▶ _TASK GOAL_
Needed from the entries below: every line that holds the word "mkMask".

(DATA UNDER STUDY Opens)

(** [table[idx]] for an index array [idx]. *)
Fixpoint take {A : Type} (table : list A) (idx : list nat) : result (list A) :=
  match idx with
  | [] => Return []
  | i :: rest =>
      match nth_error table i with
      | None => Raise IndexError
      | Some v => vs <- take table rest ;; Return (v :: vs)
      end
  end.

(** The positions of the [false] entries of one row, from column [x]. *)
Fixpoint where_row (y x : Z) (row : list bool) : list (Z * Z) :=
  match row with
  | [] => []
  | b :: t => (if b then [] else [(y, x)]) ++ where_row y (x + 1) t
  end.

Fixpoint where_rows (y : Z) (a : ndarray2) : list (Z * Z) :=
  match a with
  | [] => []
  | row :: t => where_row y 0 row ++ where_rows (y + 1) t
  end.

(** [np.where(np.invert(a))]: the (row, column) index of every [False]
    entry, in row-major order. *)
Definition where_false (a : ndarray2) : list (Z * Z) := where_rows 0 a.

End Ndarray.

Export Ndarray.

(** ** Double-precision arithmetic

    Python floats are IEEE 754 binary64 numbers: 53 significant bits, the
    smallest positive value [2^-1074], round to nearest with ties to even. *)

Module Double.

(** The integer nearest to [n / d] ([d > 0]), ties to the even one. *)
Definition round_half_even (n d : Z) : Z :=
  let q := n / d in
  let r := n mod d in
  if 2 * r <? d then q
  else if d <? 2 * r then q + 1
  else if Z.even q then q else q + 1.

(** The exponent [e] with [2^e <= a / d < 2^(e+1)], for [a, d > 0]. *)
Definition floor_log2 (a d : Z) : Z :=
  let e0 := Z.log2 a - Z.log2 d in
  if (if 0 <=? e0 then 2 ^ e0 * d <=? a else d <=? 2 ^ (- e0) * a)
  then e0 else e0 - 1.

(** The double nearest to [a / d], for [a, d > 0], with an exponent that is
    not bounded above: a multiple of [2^u], where [u] is the exponent of the
    last of the 53 bits, not below -1074. *)
Definition round_positive (a d : Z) : Q :=
  let u := Z.max (floor_log2 a d - 52) (-1074) in
  if 0 <=? u then inject_Z (round_half_even a (d * 2 ^ u) * 2 ^ u)
  else Qred (round_half_even (a * 2 ^ (- u)) d # Z.to_pos (2 ^ (- u))).

(** The double nearest to [q]. *)
Definition fl (q : Q) : Q :=
  match Qnum q with
  | 0 => 0%Q
  | Zpos a => round_positive (Zpos a) (Zpos (Qden q))
  | Zneg a => (- round_positive (Zpos a) (Zpos (Qden q)))%Q
  end.

(** A result of this magnitude rounds to an infinity: it reaches the
    midpoint between the largest double and [2^1024]. *)
Definition overflows (q : Q) : bool :=
  Qle_bool (inject_Z (2 ^ 1024 - 2 ^ 970)) (Qabs q).

(** [float(n)] for an [int]: an [int] too large for a double is an
    [OverflowError]. *)
Definition of_int (n : Z) : result Q :=
  if overflows (inject_Z n) then Raise OverflowError
  else Return (fl (inject_Z n)).

(** [x ** 2.0] for a float [x].  The [pow] of the C library is taken to
    return the correctly rounded square; a result out of range is an
    [OverflowError]. *)
Definition square (x : Q) : result Q :=
  if overflows (x * x) then Raise OverflowError
  else Return (fl (x * x)).

(** [int(n ** 2.0)] for an [int] [n]. *)
Definition int_square (n : Z) : result Z :=
  x <- of_int n ;;
  p <- square x ;;
  Return (Z.quot (Qnum p) (Zpos (Qden p))).

(** [1.0 / n] for an [int] [n]. *)
Definition one_over (n : Z) : result Q :=
  x <- of_int n ;;
  if Qeq_bool x 0 then Raise ZeroDivisionError
  else Return (fl (1 / x)).

(** The value of a float expression: a finite double or an infinity.  The
    expressions modelled with it add finite terms to one running value, so
    that no NaN arises and the sign of an infinity does not matter. *)
Inductive value : Type :=
| Finite (q : Q)
| Infinite.

Definition round (q : Q) : value :=
  if overflows q then Infinite else Finite (fl q).

(** [a + b] and [a - b] for a running value [a] and a finite float [b]. *)
Definition add (a : value) (b : Q) : value :=
  match a with
  | Finite x => round (x + fl b)
  | Infinite => Infinite
  end.

Definition sub (a : value) (b : Q) : value :=
  match a with
  | Finite x => round (x - fl b)
  | Infinite => Infinite
  end.

(** [a / b] for a running value [a] and a finite float [b]: the rounded
    quotient, and a [ZeroDivisionError] when [b] is zero. *)
Definition quotient (a : value) (b : Q) : value :=
  match a with
  | Finite x => round (x / fl b)
  | Infinite => Infinite
  end.

Definition div (a : value) (b : Q) : result value :=
  if Qeq_bool (fl b) 0 then Raise ZeroDivisionError
  else Return (quotient a b).

(** [a / 2] for the float of an [int], as in [float(n) / 2]. *)
Definition half (x : Q) : Q := fl (x / 2).

(** [int(a)]: truncation towards zero; an infinity is an [OverflowError]. *)
Definition to_int (a : value) : result Z :=
  match a with
  | Finite x => Return (Z.quot (Qnum x) (Zpos (Qden x)))
  | Infinite => Raise OverflowError
  end.

End Double.

(** ** The mask classes of [mask.py] *)

Module Mask.

Inductive mask_class : Type :=
| AbstractMask
| PixelMask
| AbstractSubMask
| PixelSubMask
| ScaledMask.

(** A mask object: the boolean buffer and the attributes that
    [__array_finalize__] and the constructors attach to it.  [pixel_scales]
    and [origin] hold a pair or [None]; [sub_size], [sub_length] and
    [sub_fraction] are absent ([None] here) on a mask without sub-grid. *)
Record mask : Type := mkMask {
  cls : mask_class;
  array : ndarray2;
  pixel_scales : option (Q * Q);
  sub_size : option Z;
  sub_length : option Z;
  sub_fraction : option Q;
  origin : option (Q * Q)
}.

(** What a constructor receives as [array_2d]: a plain array or a mask. *)
Inductive array_arg : Type :=
| Plain (a : ndarray2)
| OfMask (m : mask).

Definition psf_msg : string := "psf_size of exterior region must be odd".

Definition pixel_scale_msg : string :=
  "A pixel scale supplied to a ScaledMask (and therefore the Image) is zero or negative".

Definition two_centres_msg : string :=
  "You have supplied two centres (pixels and arc-seconds) to the resize hyperarray function".

(** [AbstractMask.__array_finalize__], run by [array_2d.view(cls)]: the
    attributes are copied from [obj] when it has them. *)
Definition __array_finalize__ (c : mask_class) (obj : array_arg) : result mask :=
  match obj with
  | Plain a => Return (mkMask c a None None None None None)
  | OfMask m =>
      match sub_size m with
      | None =>
          Return (mkMask c (array m) (pixel_scales m) None None None (origin m))
      | Some s =>
          sub_length0 <- Double.int_square s ;;
          match sub_length m with
          | None => Raise AttributeError
          | Some l =>
              sub_fraction0 <- Double.one_over l ;;
              Return (mkMask c (array m) (pixel_scales m)
                        (Some s) (Some sub_length0) (Some sub_fraction0)
                        (origin m))
          end
      end
  end.

(** [AbstractMask.__new__] (and [PixelMask.__new__], which only calls it). *)
Definition AbstractMask_new (c : mask_class) (array_2d : array_arg) : result mask :=
  __array_finalize__ c array_2d.

(** [AbstractSubMask.__new__] (and [PixelSubMask.__new__]):
    [sub_length = int(sub_size ** 2.0)], [sub_fraction = 1.0 / sub_length]. *)
Definition AbstractSubMask_new (c : mask_class) (array_2d : array_arg)
    (sub_size0 : Z) : result mask :=
  obj <- AbstractMask_new c array_2d ;;
  sub_length0 <- Double.int_square sub_size0 ;;
  sub_fraction0 <- Double.one_over sub_length0 ;;
  Return (mkMask (cls obj) (array obj) (pixel_scales obj)
            (Some sub_size0) (Some sub_length0) (Some sub_fraction0)
            (origin obj)).

(** The default of the [origin] keyword of [ScaledMask.__new__]. *)
Definition default_origin : option (Q * Q) := Some (0%Q, 0%Q).

(** [ScaledMask.__new__] *)
Definition ScaledMask_new (c : mask_class) (array_2d : array_arg)
    (pixel_scales0 : option (Q * Q)) (sub_size0 : Z)
    (origin0 : option (Q * Q)) : result mask :=
  obj <- AbstractSubMask_new c array_2d sub_size0 ;;
  match pixel_scales0 with
  | None => Raise TypeError
  | Some (sy, sx) =>
      if Qle_bool sy 0 || Qle_bool sx 0
      then Raise (MaskException pixel_scale_msg)
      else Return (mkMask (cls obj) (array obj) pixel_scales0 (sub_size obj)
                     (sub_length obj) (sub_fraction obj) origin0)
  end.
(** [register_keymaps()].  [kc.keymaps.new] returns the keymap of that
    name and space type, creating it empty when there is none. *)
Definition register_keymaps (r : Registry) : Registry :=
  match keyconfigs_addon r with
  | Some kc =>
      let km := ("3D View", "VIEW_3D") in
      let items := default [] (kc !! km) in
      let '(kmi, items) :=
        keymap_items_new "light.pilot" "L" "PRESS" true false items in
      let addon_keymaps_ := (addon_keymaps r ++ [(km, kmi_id kmi)])%list in
      let '(kmi, items) :=
        keymap_items_new "light.exit_pilot" "L" "PRESS" true true items in
      let addon_keymaps_ := (addon_keymaps_ ++ [(km, kmi_id kmi)])%list in
      mkRegistry (Some (<[km := items]> kc)) addon_keymaps_
        (registered_classes r) (scene_properties r)
  | None => r
  end.

(** The loop of [unregister_keymaps()] over [addon_keymaps]. *)
Fixpoint remove_keymap_items (refs : list ((string * string) * nat))
    (kc : gmap (string * string) (list KeyMapItem))
  : option (gmap (string * string) (list KeyMapItem)) :=
  match refs with
  | [] => Some kc
  | (km, id) :: refs =>
      items ← kc !! km;
      items ← keymap_items_remove id items;
      remove_keymap_items refs (<[km := items]> kc)
  end.

(** [unregister_keymaps()].  The references in [addon_keymaps] were made
    from [wm.keyconfigs.addon]; without one the list is empty or the
    references are dead, and following a dead one raises. *)
Definition unregister_keymaps (r : Registry) : option Registry :=
  match addon_keymaps r, keyconfigs_addon r with
  | [], kc =>
      Some (mkRegistry kc [] (registered_classes r) (scene_properties r))
  | refs, Some kc =>
      kc ← remove_keymap_items refs kc;
      Some (mkRegistry (Some kc) [] (registered_classes r)
              (scene_properties r))
  | _ :: _, None => None
  end.

(** [bpy.utils.register_class(cls)] raises when the class is registered
    already, [bpy.utils.unregister_class(cls)] when it is not. *)
Definition register_class (cls : string) (registered : list string)
  : option (list string) :=
  if bool_decide (cls ∈ registered) then None
  else Some (registered ++ [cls])%list.

Definition unregister_class (cls : string) (registered : list string)
  : option (list string) :=
  if bool_decide (cls ∈ registered) then
    Some (filter (λ c, c ≠ cls) registered)
  else None.

(** [register()] *)
Definition register (r : Registry) : option Registry :=
  registered ← foldl (λ acc cls, acc ≫= register_class cls)
                  (Some (registered_classes r)) classes;
  let r := mkRegistry (keyconfigs_addon r) (addon_keymaps r) registered
             (<["lightpilot_show_coords" := true]> (scene_properties r)) in
  Some (register_keymaps r).

(** [unregister()]; [del] of a property that is not defined raises. *)
Definition unregister (r : Registry) (s : State)
  : option (Registry * State) :=
  r ← unregister_keymaps r;
  registered ← foldl (λ acc cls, acc ≫= unregister_class cls)
                  (Some (registered_classes r)) (reverse classes);
  _ ← scene_properties r !! "lightpilot_show_coords";
  let r := mkRegistry (keyconfigs_addon r) (addon_keymaps r) registered
             (delete "lightpilot_show_coords" (scene_properties r)) in
  let s := set_is_piloting false s in
  Some (r, s).

(** ** The session as a transition system

    How the host drives the add-on: the two commands, the modal operator
    called directly ([bpy.ops.light.pilot_modal]) or ticked by the event
    loop, and everything the host and the user do on their own (navigate,
    select, add or delete objects, change the area), which can change
    anything but the module globals and the add-on's scene property. *)
Inductive step : State → State → Prop :=
  | step_pilot_light e s out :
      pilot_light e s = Some out → step s (post out)
  | step_invoke L e s :
      step s (post (invoke L e s))
  | step_modal L e s :
      step s (post (modal L e s))
  | step_exit_pilot s out :
      exit_pilot s = Some out → step s (post out)
  | step_host s s' :
      is_piloting s' = is_piloting s →
      piloted_light s' = piloted_light s →
      previous_view_state s' = previous_view_state s →
      scene s' !! "lightpilot_active_light" =
        scene s !! "lightpilot_active_light" →
      step s s'.

(** All six keys of the snapshot dict are present. *)
Definition dict_full (d : ViewStateDict) : Prop :=
  is_Some (d_view_location d) ∧ is_Some (d_view_rotation d) ∧
  is_Some (d_view_distance d) ∧ is_Some (d_view_perspective d) ∧
  is_Some (d_use_local_camera d) ∧ is_Some (d_camera d).

(** What holds of the globals between any two calls: the snapshot is empty
    or complete, and while [is_piloting] is set there is a complete
    snapshot, a recorded target and the scene property. *)
Definition session_inv (s : State) : Prop :=
  (previous_view_state s = dict_empty ∨ dict_full (previous_view_state s)) ∧
  (is_piloting s = true →
     dict_full (previous_view_state s) ∧
     is_Some (piloted_light s) ∧
     is_Some (scene s !! "lightpilot_active_light")).

End LightPilot.

(** ** A symbolic host

    One instance of [Mathutils] in which every value is the expression of
    host calls that produced it.  It is used to run the operators on a
    concrete scene. *)

Inductive term :=
  | Num (q : Q)
  | Ref (name : string)
  | App (f x : term).

Definition call1 (f : string) (a : term) : term := App (Ref f) a.
Definition call2 (f : string) (a b : term) : term := App (call1 f a) b.
Definition call3 (f : string) (a b c : term) : term := App (call2 f a b) c.

Definition SymMath : Mathutils := {|
  float := term;
  Vector := term;
  Quaternion := term;
  Euler := term;
  Matrix := term;
  Matrix3 := term;
  float_lit := Num;
  mkVector := call3 "Vector";
  vec_neg := call1 "neg";
  normalized := call1 "normalized";
  to_track_quat := λ v track up, call3 "to_track_quat" v (Ref track) (Ref up);
  quat_apply := call2 "matmul";
  to_euler := λ q order, call2 "to_euler" q (Ref order);
  euler_to_quaternion := call1 "to_quaternion";
  matrix_to_quaternion := call1 "to_quaternion";
  inverted := call1 "inverted";
  translation := call1 "translation";
  to_3x3 := call1 "to_3x3";
  row := λ m i, call2 "row" m (Num (inject_Z (Z.of_nat i)));
|}.

(** In the symbolic host the forward axis of a view rotation that came from
    [to_track_quat(v, '-Z', 'Y')] is [v]; any other rotation keeps its
    expression. *)
Definition sym_view_forward (q : term) : term :=
  match q with
  | App (App (App (Ref "to_track_quat") v) (Ref "-Z")) (Ref "Y") => v
  | _ => call1 "view_forward" q
  end.

Module Scenario.
#[local] Existing Instance SymMath.

Definition vec (x y z : Q) : term := call3 "Vector" (Num x) (Num y) (Num z).

Definition sun : Object :=
  mkObject "LIGHT" "SUN" (vec 4 1 6) "XYZ"
    (Ref "sun.rotation_quaternion") (Ref "sun.rotation_euler")
    (Ref "sun.matrix_world").

Definition point : Object :=
  mkObject "LIGHT" "POINT" (vec 0 0 3) "QUATERNION"
    (Ref "point.rotation_quaternion") (Ref "point.rotation_euler")
    (Ref "point.matrix_world").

(DATA UNDER STUDY Closes)

▶ _RESULT OF THE TASK_
Record mask : Type := mkMask {
  | Plain a => Return (mkMask c a None None None None None)
          Return (mkMask c (array m) (pixel_scales m) None None None (origin m))
              Return (mkMask c (array m) (pixel_scales m)
  Return (mkMask (cls obj) (array obj) (pixel_scales obj)
      else Return (mkMask (cls obj) (array obj) pixel_scales0 (sub_size obj)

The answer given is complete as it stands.